**EXERCISE PROMPT:** Please copy the leading lines of the entries below exactly, concluding with the line in which "Section fake." occurs.

━━━ DATA PROVIDED

(* ===== verification/FakeRegistry.v ===== *)
(** * [registry/fake.go]: the registries in memory

    [FakeRegistry] keeps jobs, machines and unit states in maps;
    [FakeClusterRegistry] keeps the engine's version; [FakeLeaseRegistry] keeps leases that
    their holders share.  The locks make each call atomic.  A nil map of metadata is
    not told from an empty one. *)

From stdpp Require Import base list gmap strings.
From Stdlib Require Import ZArith.
From S2P Require Import Prelude GoStrings Pkg UnitFile Job Machine UnitManager Publisher Lease Leadership Schema.

Record FakeRegistry := mkFakeRegistry {
  fr_machines : list MachineState;
  fr_jobStates : gmap string (gmap string UnitState);
  fr_jobs : gmap string Job
}.

Definition NewFakeRegistry : FakeRegistry := mkFakeRegistry [] ∅ ∅.

Section fake.
#[local] Open Scope go_scope.
Context `{MR : MapRange, GS : GoSort}.

Definition fr_SetMachines (machines : list MachineState) (f : FakeRegistry) : FakeRegistry :=
  mkFakeRegistry machines f.(fr_jobStates) f.(fr_jobs).

Definition with_jobs (jobs : gmap string Job) (f : FakeRegistry) : FakeRegistry :=
  mkFakeRegistry f.(fr_machines) f.(fr_jobStates) jobs.

Definition with_jobStates (states : gmap string (gmap string UnitState)) (f : FakeRegistry) : FakeRegistry :=
  mkFakeRegistry f.(fr_machines) states f.(fr_jobs).

Definition fr_SetJobs (jobs : list Job) (f : FakeRegistry) : FakeRegistry :=
  with_jobs (foldl (λ m j, <[j.(JName) := j]> m) ∅ jobs) f.

(** Writing into the map of a unit, which is made when there is none. *)
Definition put_state (name : string) (us : UnitState) (m : gmap string (gmap string UnitState)) : gmap string (gmap string UnitState) :=
  <[name := <[us.(UsMachineID) := us]> (default ∅ (m !! name))]> m.

Definition fr_SetUnitStates (states : list UnitState) (f : FakeRegistry) : FakeRegistry :=
  with_jobStates (foldl (λ m us, put_state us.(UnitName) us m) ∅ states) f.

Definition fake_unit (j : Job) : Unit := mkUnit j.(JName) j.(JUnit) j.(JTargetState).

Definition fake_scheduled (j : Job) : ScheduledUnit := mkScheduledUnit j.(JName) j.(JState) j.(JTargetMachineID).

(** The zero value that a missing key reads as. *)
Definition zero_job : Job := mkJob "" None "" "" empty_UnitFile.

(** The names of the jobs, sorted. *)
Definition sorted_names (t : moment) (f : FakeRegistry) : list string :=
  go_sort string_less ((λ '(_, j), j.(JName)) <$> range t f.(fr_jobs)).

Definition fr_Units (t : moment) (f : FakeRegistry) : res string (list Unit) :=
  Ok ((λ jName, fake_unit (default zero_job (f.(fr_jobs) !! jName))) <$> sorted_names t f).

Definition fr_Schedule (t : moment) (f : FakeRegistry) : res string (list ScheduledUnit) :=
  Ok ((λ jName, fake_scheduled (default zero_job (f.(fr_jobs) !! jName))) <$> sorted_names t f).

Definition fr_Unit (name : string) (f : FakeRegistry) : res string (option Unit) :=
  Ok (fake_unit <$> f.(fr_jobs) !! name).

Definition fr_ScheduledUnit (name : string) (f : FakeRegistry) : res string (option ScheduledUnit) :=
  Ok (fake_scheduled <$> f.(fr_jobs) !! name).

Definition unsafeSetUnitTargetState (name : string) (target : JobState) (f : FakeRegistry) : FakeRegistry * res string unit :=
  match f.(fr_jobs) !! name with
  | None => (f, Err "job does not exist")
  | Some j =>
      (with_jobs (<[name := mkJob j.(JName) j.(JState) target j.(JTargetMachineID) j.(JUnit)]> f.(fr_jobs)) f, Ok tt)
  end.

Definition fr_CreateUnit (u : Unit) (f : FakeRegistry) : FakeRegistry * res string unit :=
  match f.(fr_jobs) !! u.(UName) with
  | Some _ => (f, Err "unit already exists")
  | None =>
      unsafeSetUnitTargetState u.(UName) u.(UTargetState)
        (with_jobs (<[u.(UName) := mkJob u.(UName) None "" "" u.(UUnit)]> f.(fr_jobs)) f)
  end.

Definition fr_DestroyUnit (name : string) (f : FakeRegistry) : FakeRegistry * res string unit :=
  (with_jobs (delete name f.(fr_jobs)) f, Ok tt).

Definition fr_SetUnitTargetState (name : string) (target : JobState) (f : FakeRegistry) : FakeRegistry * res string unit :=
  unsafeSetUnitTargetState name target f.

Definition fr_ScheduleUnit (name machID : string) (f : FakeRegistry) : FakeRegistry * res string unit :=
  match f.(fr_jobs) !! name with
  | None => (f, Err "unit does not exist")
  | Some j => (with_jobs (<[name := mkJob j.(JName) j.(JState) j.(JTargetState) machID j.(JUnit)]> f.(fr_jobs)) f, Ok tt)
  end.

Definition fr_SaveUnitState (jobName : string) (us : UnitState) (f : FakeRegistry) : FakeRegistry :=
  with_jobStates (put_state jobName us f.(fr_jobStates)) f.

Definition fr_RemoveUnitState (jobName : string) (f : FakeRegistry) : FakeRegistry * res string unit :=
  (with_jobStates (delete jobName f.(fr_jobStates)) f, Ok tt).

(** Sorted by the name of the unit, then by the machine. *)
Definition fr_UnitStates (t : moment) (f : FakeRegistry) : res string (list UnitState) :=
  let names := go_sort string_less (range t f.(fr_jobStates)).*1 in
  Ok (concat (imap (λ i name,
    let m := default ∅ (f.(fr_jobStates) !! name) in
    omap (λ mID, m !! mID) (go_sort string_less (range (i :: t) m).*1)) names)).

(** The argument is only used in the message: the state of the last unit in the
    order of the map that has one under its own name. *)
Definition fr_UnitState (t : moment) (unitName : string) (f : FakeRegistry) : res string (option UnitState) :=
  let step us '(i, (name, m)) :=
    match list_find (λ '(_, js), js.(UnitName) = name) (range (i :: t) m) with
    | Some (_, (_, js)) => Some js
    | None => us
    end in
  match foldl step None (imap pair (range t f.(fr_jobStates))) with
  | None => Err ("Cannot find unit(" +:+ unitName +:+ ") from fakeRegistry")
  | Some us => Ok (Some us)
  end.

(** The copy of a machine in the loop shares its map of metadata. *)
Definition on_machine (machID : string) (g : gmap string string → gmap string string) (f : FakeRegistry) : FakeRegistry :=
  fr_SetMachines ((λ mach,
    if decide (mach.(ID) = machID) then mkMachineState mach.(ID) mach.(PublicIP) (g mach.(Metadata)) mach.(Capabilities) mach.(Machine.Version)
    else mach) <$> f.(fr_machines)) f.

Definition fr_SetMachineMetadata (machID key value : string) (f : FakeRegistry) : FakeRegistry * res string unit :=
  (on_machine machID (insert key value) f, Ok tt).

Definition fr_DeleteMachineMetadata (machID key : string) (f : FakeRegistry) : FakeRegistry * res string unit :=
  (on_machine machID (delete key) f, Ok tt).

Definition fr_MachineState (machID : string) (f : FakeRegistry) : res string MachineState :=
  match list_find (λ mach, mach.(ID) = machID) f.(fr_machines) with
  | Some (_, mach) => Ok mach
  | None => Err "Machine state not found"
  end.

(** What the client uses of it; the maps are read at the moment [t]. *)
Definition fake_client (t : moment) : ClientRegistry FakeRegistry string := {|
  cr_Units := fr_Units t; cr_Schedule := fr_Schedule t; cr_Unit := fr_Unit; cr_ScheduledUnit := fr_ScheduledUnit;
  cr_UnitState := fr_UnitState t; cr_UnitStates := fr_UnitStates t; cr_CreateUnit := fr_CreateUnit;
  cr_SetUnitTargetState := fr_SetUnitTargetState; cr_DestroyUnit := fr_DestroyUnit;
  cr_Machines f := Ok f.(fr_machines); cr_SetMachineMetadata := fr_SetMachineMetadata;
  cr_DeleteMachineMetadata := fr_DeleteMachineMetadata |}.

End fake.

(** ** The version of the engine *)

Record FakeClusterRegistry := mkFakeClusterRegistry { eVersion : Z }.

Definition fc_EngineVersion (fc : FakeClusterRegistry) : res string Z := Ok fc.(eVersion).

Definition fc_UpdateEngineVersion (from to : Z) (fc : FakeClusterRegistry) : FakeClusterRegistry * res string unit :=
  if bool_decide (fc.(eVersion) ≠ from) then (fc, Err "version mismatch") else (mkFakeClusterRegistry to, Ok tt).

#[export] Instance fake_cluster : ClusterRegistry FakeClusterRegistry string := {|
  clr_EngineVersion := fc_EngineVersion; clr_UpdateEngineVersion := fc_UpdateEngineVersion |}.

#[export] Instance fake_cluster_laws : VersionLaws fake_cluster.
Proof.
  refine {| version_wf := λ _, True; version_at := eVersion |}.
  - intros s v _ H. by injection H as <-.
  - intros s from to _ _. simpl. unfold fc_UpdateEngineVersion. by case_bool_decide.
Defined.

(** ** Leases

    A lease is shared by its holder and the map: leases live in a heap, and a
    pointer is an index of it. *)

Record fakeLease := mkFakeLease { fle_name : string; fle_machID : string; fle_ver : Z; fle_ttl : Z; fle_reg : bool }.

Record FakeLeaseRegistry := mkFakeLeaseRegistry { fl_heap : list fakeLease; fl_leaseMap : gmap string nat }.

Definition NewFakeLeaseRegistry : FakeLeaseRegistry := mkFakeLeaseRegistry [] ∅.

Definition fl_SetLease (name machID : string) (ver ttl : Z) (fl : FakeLeaseRegistry) : FakeLeaseRegistry * nat :=
  let p := length fl.(fl_heap) in
  (mkFakeLeaseRegistry (fl.(fl_heap) ++ [mkFakeLease name machID ver ttl true]) (<[name := p]> fl.(fl_leaseMap)), p).

Definition fl_GetLease (name : string) (fl : FakeLeaseRegistry) : res string (option nat) := Ok (fl.(fl_leaseMap) !! name).

Definition fl_AcquireLease (name machID : string) (ver ttl : Z) (fl : FakeLeaseRegistry) : FakeLeaseRegistry * res string nat :=
  match fl.(fl_leaseMap) !! name with
  | Some _ => (fl, Err "already exists")
  | None => let '(fl, p) := fl_SetLease name machID ver ttl fl in (fl, Ok p)
  end.

(** [None]: a panic. *)
Definition fl_StealLease (name machID : string) (ver ttl idx : Z) (fl : FakeLeaseRegistry)
  : option (FakeLeaseRegistry * res string nat) :=
  if bool_decide (idx ≠ 0%Z) then None
  else
    match fl.(fl_leaseMap) !! name with
    | None => Some (fl, Err "does not exist")
    | Some _ => let '(fl, p) := fl_SetLease name machID ver ttl fl in Some (fl, Ok p)
    end.

Definition fle_Renew (p : nat) (ttl : Z) (fl : FakeLeaseRegistry) : FakeLeaseRegistry * res string unit :=
  match fl.(fl_heap) !! p with
  | Some (mkFakeLease name machID ver _ true) =>
      (mkFakeLeaseRegistry (<[p := mkFakeLease name machID ver ttl true]> fl.(fl_heap)) fl.(fl_leaseMap), Ok tt)
  | _ => (fl, Err "already released")
  end.

Definition fle_Release (p : nat) (fl : FakeLeaseRegistry) : FakeLeaseRegistry * res string unit :=
  match fl.(fl_heap) !! p with
  | Some (mkFakeLease name machID ver ttl true) =>
      (mkFakeLeaseRegistry (<[p := mkFakeLease name machID ver ttl false]> fl.(fl_heap)) (delete name fl.(fl_leaseMap)), Ok tt)
  | _ => (fl, Err "already released")
  end.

━━━━━━

**RESPONSE AREA:**
(* ===== verification/FakeRegistry.v ===== *)
(** * [registry/fake.go]: the registries in memory

    [FakeRegistry] keeps jobs, machines and unit states in maps;
    [FakeClusterRegistry] keeps the engine's version; [FakeLeaseRegistry] keeps leases that
    their holders share.  The locks make each call atomic.  A nil map of metadata is
    not told from an empty one. *)

From stdpp Require Import base list gmap strings.
From Stdlib Require Import ZArith.
From S2P Require Import Prelude GoStrings Pkg UnitFile Job Machine UnitManager Publisher Lease Leadership Schema.

Record FakeRegistry := mkFakeRegistry {
  fr_machines : list MachineState;
  fr_jobStates : gmap string (gmap string UnitState);
  fr_jobs : gmap string Job
}.

Definition NewFakeRegistry : FakeRegistry := mkFakeRegistry [] ∅ ∅.

Section fake.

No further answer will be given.